Description of the task
Go line by line through the data and copy those with the word "world".

[Dataset entries]

(* ===== verification/Watcher.v ===== *)
(** The watcher of [services/internal/watcher]: it rebuilds the vault from events with a follower of its own and
    pages when the chain, as two RPC providers report it, breaks the vault's rules or disagrees with the replay.
    This file holds its data, its records ([store.go]) and what it does with a window ([watcher.go]);
    WatcherChecks has the periodic checks.

    The world outside answers questions in order: an answer may depend on how many were asked before. The
    watcher's tables are part of its world: a statement of it may fail, and then changes nothing. Ids are held
    there as the unsigned integers whose bits the signed columns keep. The texts of alerts are left out, and so
    is the log. *)
From stdpp Require Import pretty.
From Stdlib Require Import SpecFloat.
From S2P Require Import Prelude.
From S2P Require Import Fr.
From S2P Require Import Tree.
From S2P Require Import Xdr.
From S2P Require Import ScVal.
From S2P Require Import VaultState.
From S2P Require Import Events.
From S2P Require Import Calls.
From S2P Require Import ChainData.
From S2P Require Import ChainState.
From S2P Require Import Keys.
From S2P Require Import Rpc.
From S2P Require Import Token.
From S2P Require Import Follow.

Task response
    The world outside answers questions in order: an answer may depend on how many were asked before. The
    watcher's tables are part of its world: a statement of it may fail, and then changes nothing. Ids are held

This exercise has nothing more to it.